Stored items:
::::
Lemma getcredentials_rows_same_key {F : Fernet} (rows : list row)
    (s1 s2 : state) :
  self_key s1 = self_key s2 ->
  forall cred,
    (exists v, getcredentials_rows rows cred s1 = Ok v s1 /\
               getcredentials_rows rows cred s2 = Ok v s2) \/
    (exists e, getcredentials_rows rows cred s1 = Raise e s1 /\
               getcredentials_rows rows cred s2 = Raise e s2).
Proof.
  intros Hk. induction rows as [|r rows IH]; intros cred.
  - left. exists cred. now split.
  - cbn [getcredentials_rows].
    repeat match goal with
    | |- context [bind (decrypt ?x) _ s1] =>
        let v := fresh "v" in
        let H1 := fresh "H1" in
        let H2 := fresh "H2" in
        destruct (decrypt_same_key x s1 s2 Hk) as [(v & H1 & H2)|(e & H1 & H2)];
        [rewrite (bind_ok _ _ _ _ _ H1), (bind_ok _ _ _ _ _ H2)
        |rewrite (bind_raise _ _ _ _ _ H1), (bind_raise _ _ _ _ _ H2);
         right; eauto]
    end.
    apply IH.
Qed.

(** X6. An [addmount] that returns does not disturb the other entries:
    [getcredentials] of any other name answers after it as it did
    before, with the same dict or the same exception. *)
Theorem addmount_keeps_other_entries {F : Fernet} (E : env) (args : addargs)
    (other : pystr) (s s' : state) :
  other <> a_name args ->
  addmount E args s = Ok tt s' ->
  (exists v, getcredentials other s = Ok v s /\
             getcredentials other s' = Ok v s') \/
  (exists e, getcredentials other s = Raise e s /\
             getcredentials other s' = Raise e s').
Proof.
  intros Hother Hadd. pose proof (addmount_cases E args s) as H.
  rewrite Hadd in H. destruct H as (_ & Hk & Hrows).
  unfold getcredentials.
  rewrite (bind_ok get _ s s s eq_refl), (bind_ok get _ s' s' s' eq_refl).
  assert (Hf : List.filter (fun r => pystr_eqb (row_name r) other) (cifstab s')
               = List.filter (fun r => pystr_eqb (row_name r) other) (cifstab s)).
  { destruct Hrows as [[_ ->]|(_ & _ & r & Hr & ->)]; [reflexivity|].
    rewrite List.filter_app. cbn [List.filter].
    assert (pystr_eqb (row_name r) other = false) as ->.
    { apply not_true_is_false. rewrite pystr_eqb_spec. congruence. }
    apply app_nil_r. }
  rewrite Hf. apply getcredentials_rows_same_key. now symmetry.
Qed.

Lemma addmount_keeps_other_entries_witness :
  let E := stub_env proc_ok in
  let args := share_args "music" in
  let other := str "fileserver" in
  let s := boot E fileserver_disk 3 5 [] in
  exists s',
    addmount E args s = Ok tt s' /\
    ((exists v, getcredentials other s = Ok v s /\
                getcredentials other s' = Ok v s') \/
     (exists e, getcredentials other s = Raise e s /\
                getcredentials other s' = Raise e s')).
Proof.
  intros E args other s.
  assert (H1 : other <> a_name args) by (vm_compute; discriminate).
  assert (H2 : exists s', addmount E args s = Ok tt s')
    by (eexists; vm_compute; reflexivity).
  destruct H2 as [s' H2]. exists s'. split; [exact H2|].
  exact (addmount_keeps_other_entries E args other s s' H1 H2).
Defined.


(** ** The attempts of [execute] *)

Section Attempts.
Context {F : Fernet}.
Variable E : env.
Variables cmd name : pystr.
Variable retryon : list pystr.
Variable expectedreturn : Z.



End Attempts.

Section ExecuteTrace.
Context {F : Fernet}.
Variable E : env.
Variables cmd name : pystr.
Variable retryon : list pystr.
Variable expectedreturn : Z.








(** X13. Under a limit of 0 or less [execute] runs nothing: it returns
    with the name on the failed list, the error flag set, the counter of
    the name at 0 and the trace as it was. *)
Theorem execute_without_retries (s : state) :
  self_retries s <= 0 ->
  exists s',
    execute E cmd name retryon expectedreturn s = Ok tt s' /\
    trace s' = trace s /\
    failed (self_status s') = failed (self_status s) ++ [name] /\
    success (self_status s') = success (self_status s) /\
    error (self_status s') = 1 /\
    messages (self_status s') = messages (self_status s) /\
    counter name s' = Some 0.
Proof.
  intros Hretries. rewrite execute_unfold.
  set (s0 := set_status (set_attempts name 0) s).
  assert (Hc0 : counter name s0 = Some 0)
    by (unfold counter, s0; cbn; apply lookup_insert_eq).
  rewrite (execute_loop_unfold E _ cmd name retryon expectedreturn None s0 0 Hc0).
  replace (0 <? self_retries s0) with false
    by (symmetry; apply Z.ltb_ge; exact Hretries).
  cbn [differs andb]. eexists. split; [reflexivity|].
  unfold counter, s0 in *. sproj. auto 10.
Qed.

End ExecuteTrace.
(** * Nifty analysis: indicator engine and analysis summarizer

    A shallow embedding of [src/lib/niftyAnalysis.ts]: the 2-decimal
    [round], [addIndicators] (rolling SMA 10/20/50 and RSI 14) and
    [analyzeNifty] (bias, confidence, support and resistance, headline and
    narrative), followed by the properties proved about them.

    The source is embedded twice, line by line.

    - In exact arithmetic: a [number] is a rational, or one of the three
      special values of IEEE 754 (the two infinities and NaN), so that a
      division by zero, a comparison with NaN and the truthiness of a
      number behave as they do in the source. Rounding error, overflow and
      the sign of zero are outside this embedding. It carries the
      properties of structure, order and dispatch: which fields are
      present, which branch is taken, which candles are read, and the
      order between support, last close and resistance, which the doubles
      keep because each of their operations is monotone.

    - In doubles (module [Double]): a number is an IEEE 754 binary64
      value, and every sum, product and quotient is the correctly rounded
      one, as in JavaScript. It carries the properties that name a value:
      the moving averages, the RSI, the percentages, the confidence
      thresholds and [round] itself. *)

From Stdlib Require Floats.
Import PrimFloat.
From Stdlib Require Import ZArith QArith Qpower Qround Qabs Qminmax Lqa Lia.
From Stdlib Require Import List String Bool.
From Stdlib Require Import Sorted.
Import ListNotations.

Local Open Scope Z_scope.
Set Warnings "-inexact-float".

(** ** Numbers *)

Module Number.

Inductive number : Type :=
| Fin (q : Q)
| PInf
| NInf
| NaN.

Definition of_Z (z : Z) : number := Fin (inject_Z z).

Definition Qlt_bool (x y : Q) : bool := negb (Qle_bool y x).

Definition neg (x : number) : number :=
  match x with
  | Fin q => Fin (- q)
  | PInf => NInf
  | NInf => PInf
  | NaN => NaN
  end.

(** [x + y] *)
Definition add (x y : number) : number :=
  match x, y with
  | NaN, _ | _, NaN => NaN
  | Fin a, Fin b => Fin (a + b)
  | PInf, NInf | NInf, PInf => NaN
  | PInf, _ | _, PInf => PInf
  | NInf, _ | _, NInf => NInf
  end.

(** [x - y] *)
Definition sub (x y : number) : number := add x (neg y).

(** Sign of a number that is not NaN: [1], [0] or [-1]. *)
Definition sign (x : number) : Z :=
  match x with
  | Fin q => Z.sgn (Qnum q)
  | PInf => 1
  | NInf => -1
  | NaN => 0
  end.

Definition inf_of_sign (s : Z) : number :=
  if s <? 0 then NInf else PInf.

(** [x * y]: an infinity times zero is NaN. *)
Definition mul (x y : number) : number :=
  match x, y with
  | NaN, _ | _, NaN => NaN
  | Fin a, Fin b => Fin (a * b)
  | _, _ =>
      if sign x * sign y =? 0 then NaN else inf_of_sign (sign x * sign y)
  end.

(** [x / y]: a non-zero number over zero is an infinity, zero over zero and
    an infinity over an infinity are NaN, a finite number over an infinity
    is zero. *)
Definition div (x y : number) : number :=
  match x, y with
  | NaN, _ | _, NaN => NaN
  | Fin a, Fin b =>
      if Qeq_bool b 0
      then (if Qeq_bool a 0 then NaN else inf_of_sign (sign x))
      else Fin (a / b)
  | Fin _, _ => Fin 0
  | _, Fin b => inf_of_sign (sign x * (if Qlt_bool b 0 then -1 else 1))
  | _, _ => NaN
  end.

(** [x < y]: false as soon as one side is NaN. *)
Definition lt (x y : number) : bool :=
  match x, y with
  | NaN, _ | _, NaN => false
  | Fin a, Fin b => Qlt_bool a b
  | NInf, NInf => false
  | NInf, _ => true
  | _, NInf => false
  | PInf, _ => false
  | _, PInf => true
  end.

(** [x > y] *)
Definition gt (x y : number) : bool := lt y x.

(** [x === y] on numbers: NaN is equal to nothing. *)
Definition strict_eq (x y : number) : bool :=
  match x, y with
  | Fin a, Fin b => Qeq_bool a b
  | PInf, PInf | NInf, NInf => true
  | _, _ => false
  end.

(** Truthiness of a number in a condition: zero and NaN are falsy. *)
Definition truthy (x : number) : bool :=
  match x with
  | Fin q => negb (Qeq_bool q 0)
  | NaN => false
  | _ => true
  end.

(** [Math.abs] *)
Definition abs (x : number) : number :=
  match x with
  | Fin q => Fin (Qabs q)
  | NaN => NaN
  | _ => PInf
  end.

(** [Math.max] and [Math.min] of two numbers: NaN as soon as one is NaN. *)
Definition max (x y : number) : number :=
  match x, y with
  | NaN, _ | _, NaN => NaN
  | _, _ => if lt x y then y else x
  end.

Definition min (x y : number) : number :=
  match x, y with
  | NaN, _ | _, NaN => NaN
  | _, _ => if lt y x then y else x
  end.
Lemma TrimPrefix_app (prefix s : list Z) : TrimPrefix (prefix ++ s) prefix = s.
Proof.
  unfold TrimPrefix. rewrite HasPrefix_app.
  rewrite skipn_app, skipn_all, Nat.sub_diag. reflexivity.
Qed.

Lemma Split_upto (s : list Z) (sep : Z) :
  exists parts, Split s sep = upto sep s :: parts.
Proof.
  induction s as [|x s [parts IH]]; simpl; [exists []; reflexivity|].
  destruct (x =? sep); [eexists; reflexivity|].
  rewrite IH. eexists. reflexivity.
Qed.

Lemma upto_app (sep : Z) (a rest : list Z) :
  Forall (fun c => c <> sep) a ->
  upto sep (a ++ rest) = a ++ upto sep rest.
Proof.
  induction 1 as [|x a Hx _ IH]; [reflexivity|].
  simpl. apply Z.eqb_neq in Hx. rewrite Hx, IH. reflexivity.
Qed.

Lemma upto_sep (sep : Z) (rest : list Z) : upto sep (sep :: rest) = [].
Proof. simpl. rewrite Z.eqb_refl. reflexivity. Qed.

Lemma Split_app_sep (sep : Z) (a rest : list Z) :
  Forall (fun c => c <> sep) a ->
  Split (a ++ sep :: rest) sep = a :: Split rest sep.
Proof.
  induction 1 as [|x a Hx _ IH]; simpl.
  - rewrite Z.eqb_refl. reflexivity.
  - apply Z.eqb_neq in Hx. rewrite Hx, IH. reflexivity.
Qed.

Lemma elem_at_head {A : Type} (x : A) (l : list A) : elem_at (x :: l) 0 = Val x.
Proof.
  unfold elem_at. rewrite len_cons. pose proof (len_nonneg l).
  replace (0 <? len l + 1) with true by (symmetry; apply Z.ltb_lt; lia).
  reflexivity.
Qed.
::::
## The problem
Copy word for word the stretch of entries above from the line that has "Definition sub (x" through the line that has "Fin _, _ => Fin 0", both ends included, and nothing outside it.

## Exercise answer
Definition sub (x y : number) : number := add x (neg y).

(** Sign of a number that is not NaN: [1], [0] or [-1]. *)
Definition sign (x : number) : Z :=
  match x with
  | Fin q => Z.sgn (Qnum q)
  | PInf => 1
  | NInf => -1
  | NaN => 0
  end.

Definition inf_of_sign (s : Z) : number :=
  if s <? 0 then NInf else PInf.

(** [x * y]: an infinity times zero is NaN. *)
Definition mul (x y : number) : number :=
  match x, y with
  | NaN, _ | _, NaN => NaN
  | Fin a, Fin b => Fin (a * b)
  | _, _ =>
      if sign x * sign y =? 0 then NaN else inf_of_sign (sign x * sign y)
  end.

(** [x / y]: a non-zero number over zero is an infinity, zero over zero and
    an infinity over an infinity are NaN, a finite number over an infinity
    is zero. *)
Definition div (x y : number) : number :=
  match x, y with
  | NaN, _ | _, NaN => NaN
  | Fin a, Fin b =>
      if Qeq_bool b 0
      then (if Qeq_bool a 0 then NaN else inf_of_sign (sign x))
      else Fin (a / b)
  | Fin _, _ => Fin 0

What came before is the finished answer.